“….The installation existed within the digital telephone network of the ISDN. Two separate interfaces were created and put into two separate locations, were they function as customised video conference systems. In the two locations two double beds are placed, one in an illuminated space and one in a dark space. The bed that is in the illuminated space, has a camera directly placed above and records person A and the bed which is then sent as an image, to a projector that is directly placed above the second bed in the dark location. The live image is projected down onto the bed with Person B also in the image. Another camera located at the side of the projector screen, this camera sends a live image of the projection of Person A along with person B who is also in the image, to a variety of monitors that are located in the illuminated area and around the bed….
Within Telematic Dreaming the user can exchange their tactical senses and swap their sense of touch, with the sense of sight by replacing their hands with their eyes.” – Wikipedia
Sermon had presented a unique way to interact with the audience through his artwork.
He transforms a bedroom, into a telematic space. Two separate locations, each with beds laid out, are connected through a digital network. The participants lying on the beds are at different places but their images exist right next to each other at the same time. What begins between them is ‘eye’ touching instead of hand touching. They also ‘talks’ through gestures, exchanging their emotions.

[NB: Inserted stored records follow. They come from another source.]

(** * Lab02 data-collection scripts: a shallow embedding and its properties

    The development follows three scripts of the repository:
    - [Scraper]: [simple_summarize] of [enhanced_scraper.py] and
      [enhanced_scraper_v2.py] (the two copies are textually identical);
    - [Weather]: the wind index and [get_wind_direction_name] of
      [vietnam_weather_data.py];
    - [Tracker]: [multi_crypto_tracker.py], from the threshold table to [main].

    Numbers.  Prices, wind speeds and angles are rationals ([Q]): a JSON
    number parsed by Python is an [int] or a finite [float], each of which
    denotes one rational, and the order comparisons the scripts perform on
    them are exact.  In [Weather] the arithmetic is carried out exactly
    over [Q], without the rounding error of binary64 products and
    quotients; [WeatherBinary64] repeats the two computations on binary64
    numbers, and the worked examples are checked in both. *)

From Stdlib Require Import Ascii QArith Qabs Qround Lqa OrderedTypeEx.
From Stdlib Require Import PrimFloat FloatOps SpecFloat.
From stdpp Require Import gmap strings list sorting pretty.

Local Open Scope Z_scope.

(** ** Python strings as sequences of code points *)

Module PyStr.

(** A Python [str] is a sequence of Unicode code points; [len] counts
    code points, slicing cuts between them. *)
Definition char := N.
Definition str := list char.

Definition of_ascii (a : ascii) : char := N_of_ascii a.

(** Reading of a string literal of the source (ASCII only). *)
Definition lit (s : string) : str := of_ascii <$> String.list_ascii_of_string s.

(** [str.isspace] on one code point: the set [str.strip()] removes. *)
Definition isspace (c : char) : bool :=
  ((9 <=? c) && (c <=? 13) || (28 <=? c) && (c <=? 32)
   || (c =? 133) || (c =? 160) || (c =? 5760)
   || (8192 <=? c) && (c <=? 8202)
   || (c =? 8232) || (c =? 8233) || (c =? 8239) || (c =? 8287)
   || (c =? 12288))%N.

Fixpoint lstrip (s : str) : str :=
  match s with
  | c :: s' => if isspace c then lstrip s' else s
  | [] => []
  end.

(** [s.strip()] *)
Definition strip (s : str) : str := reverse (lstrip (reverse (lstrip s))).

(** [sep.join(xs)] *)
Fixpoint join (sep : str) (xs : list str) : str :=
  match xs with
  | [] => []
  | [x] => x
  | x :: rest => x ++ sep ++ join sep rest
  end.

End PyStr.

(** ** enhanced_scraper.py / enhanced_scraper_v2.py *)

Module Scraper.
Import PyStr.

(** The character class [[.!?]] of the splitting pattern. *)
Definition is_terminator (c : char) : bool :=
  ((c =? 46) || (c =? 33) || (c =? 63))%N.

(** [re.split(r'[.!?]+', text)]: the pieces between maximal runs of
    terminators, empty pieces at either end included.  [cur] is the piece
    being read (reversed), [in_run] tells that the previous character
    belonged to a separator run. *)
Fixpoint re_split_aux (cur : str) (in_run : bool) (text : str) : list str :=
  match text with
  | [] => [reverse cur]
  | c :: rest =>
      if is_terminator c then
        if in_run then re_split_aux [] true rest
        else reverse cur :: re_split_aux [] true rest
      else re_split_aux (c :: cur) false rest
  end.

Definition re_split (text : str) : list str := re_split_aux [] false text.

Definition nonempty (s : str) : bool :=
  match s with [] => false | _ => true end.

(** [[s.strip() for s in sentences if s.strip()]] *)
Definition sentences_of (text : str) : list str :=
  strip <$> filter (fun s => nonempty (strip s) = true) (re_split text).

Definition ellipsis : str := lit "...".

(** [simple_summarize(text, max_sentences=3)] *)
Definition simple_summarize (text : str) (max_sentences : nat) : str :=
  match text with
  | [] => []
  | _ =>
      let sentences := sentences_of text in
      let summary_sentences := take max_sentences sentences in
      let summary := join (lit ". ") summary_sentences in
      if (300 <? length summary)%nat
      then take 297 summary ++ ellipsis
      else summary
  end.

End Scraper.

(** ** vietnam_weather_data.py *)

Module Weather.

Local Open Scope Q_scope.

(** Round half to even to an integer: Python's [round(x)] and the [rint]
    that [Series.round] applies. *)
Definition round_half_even (x : Q) : Z :=
  let f := Qfloor x in
  match Qcompare (Qminus x (inject_Z f)) (1 # 2) with
  | Lt => f
  | Gt => (f + 1)%Z
  | Eq => if Z.even f then f else (f + 1)%Z
  end.

(** [Series.round(1)]: scale by ten, round to an integer, scale back. *)
Definition round1 (x : Q) : Q :=
  Qdiv (inject_Z (round_half_even (Qmult x 10))) 10.

(** [Series.clip(lower, upper)] on one entry. *)
Definition clip (x lower upper : Q) : Q :=
  if Qle_bool lower x then (if Qle_bool x upper then x else upper) else lower.

(** The column expression of lines 42-44 and 70-72 on one row. *)
Definition wind_index (speed gusts : Q) : Q :=
  clip (round1 (Qmult (Qdiv (Qplus (Qmult speed (7 # 10)) (Qmult gusts (3 # 10))) 50) 100)) 0 100.

Definition directions : list string :=
  ["N"; "NNE"; "NE"; "ENE"; "E"; "ESE"; "SE"; "SSE";
   "S"; "SSW"; "SW"; "WSW"; "W"; "WNW"; "NW"; "NNW"]%string.

(** [get_wind_direction_name(degrees)]; [None] as argument is a missing
    value ([pd.isna]), [None] as result is an [IndexError]. *)
Definition get_wind_direction_name (degrees : option Q) : option string :=
  match degrees with
  | None => Some "Unknown"%string
  | Some d =>
      let idx := (round_half_even (Qdiv d (45 # 2)) mod 16)%Z in
      directions !! Z.to_nat idx
  end.

End Weather.

(** The same two computations on binary64 numbers, as numpy and Python
    evaluate them; used to check the worked examples without idealising
    the arithmetic. *)
Module WeatherBinary64.

Definition two52 : float := 0x1p52%float.

(** [rint]: round to an integer, half to even, by the usual detour through
    [2^52]; a number of magnitude [2^52] or more is an integer already. *)
Definition rint (y : float) : float :=
  if PrimFloat.ltb (PrimFloat.abs y) two52 then
    let r := PrimFloat.sub (PrimFloat.add (PrimFloat.abs y) two52) two52 in
    if PrimFloat.ltb y 0%float then PrimFloat.opp r else r
  else y.

Definition round1 (x : float) : float :=
  PrimFloat.div (rint (PrimFloat.mul x 10%float)) 10%float.

Definition clip (x lower upper : float) : float :=
  if PrimFloat.ltb x lower then lower
  else if PrimFloat.ltb upper x then upper else x.

(** The literals [0.7] and [0.3] are the binary64 numbers nearest to them. *)
Definition wind_index (speed gusts : float) : float :=
  clip (round1 (PrimFloat.mul
                  (PrimFloat.div
                     (PrimFloat.add
                        (PrimFloat.mul speed 0x1.6666666666666p-1%float)
                        (PrimFloat.mul gusts 0x1.3333333333333p-2%float))
                     50%float)
                  100%float))
    0%float 100%float.

(** The integer a finite binary64 number of integral value denotes. *)
Definition int_of_float (f : float) : option Z :=
  match Prim2SF f with
  | S754_zero _ => Some 0
  | S754_finite s m e =>
      let n := if 0 <=? e then Z.shiftl (Z.pos m) e
               else Z.shiftr (Z.pos m) (- e) in
      Some (if s then - n else n)
  | S754_infinity _ | S754_nan => None
  end.

(** [get_wind_direction_name(degrees)]; as a result, [None] is an
    exception ([round] raises on an infinity). *)
Definition get_wind_direction_name (degrees : float) : option string :=
  if PrimFloat.is_nan degrees then Some "Unknown"%string
  else
    idx ← int_of_float (rint (PrimFloat.div degrees 22.5%float));
    Weather.directions !! Z.to_nat (idx mod 16).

Many performance artists have challenged the concept of private versus public space and Sermon’s Telematic Dreaming fits exactly into this concept. Even without real sense of touch, the intimacy between the artist and the participants are still present. It is especially interesting when he uses the setting of a bedroom for this installation as the bedroom is where the most private exchanges occurs and now it was out on public as an exhibition. Also I notice that the lights are purposely made to be dim perhaps to produce a comfortable home setting and also implying sexuality and intimacy. To me, I felt that it was to question the society norms of what should and should not be done out of your comfort/private space and challenge the limits of what the audience can or cannot accept.
What caught my attention most is that the installation occurs at 1993 where video conferencing have not been developed yet and internet was not as accessible. Someone who is at this era now might find it common and perfectly normal that two bodies of different locations are able to communicate. However, this concept of interacting at different spaces (or should I say that it is creating a common space from two different spaces), at that point of time is absolutely mind-blowing. Perhaps the Sermon wanted the participants to experience a space out of where their physical bodies are and question about time and space.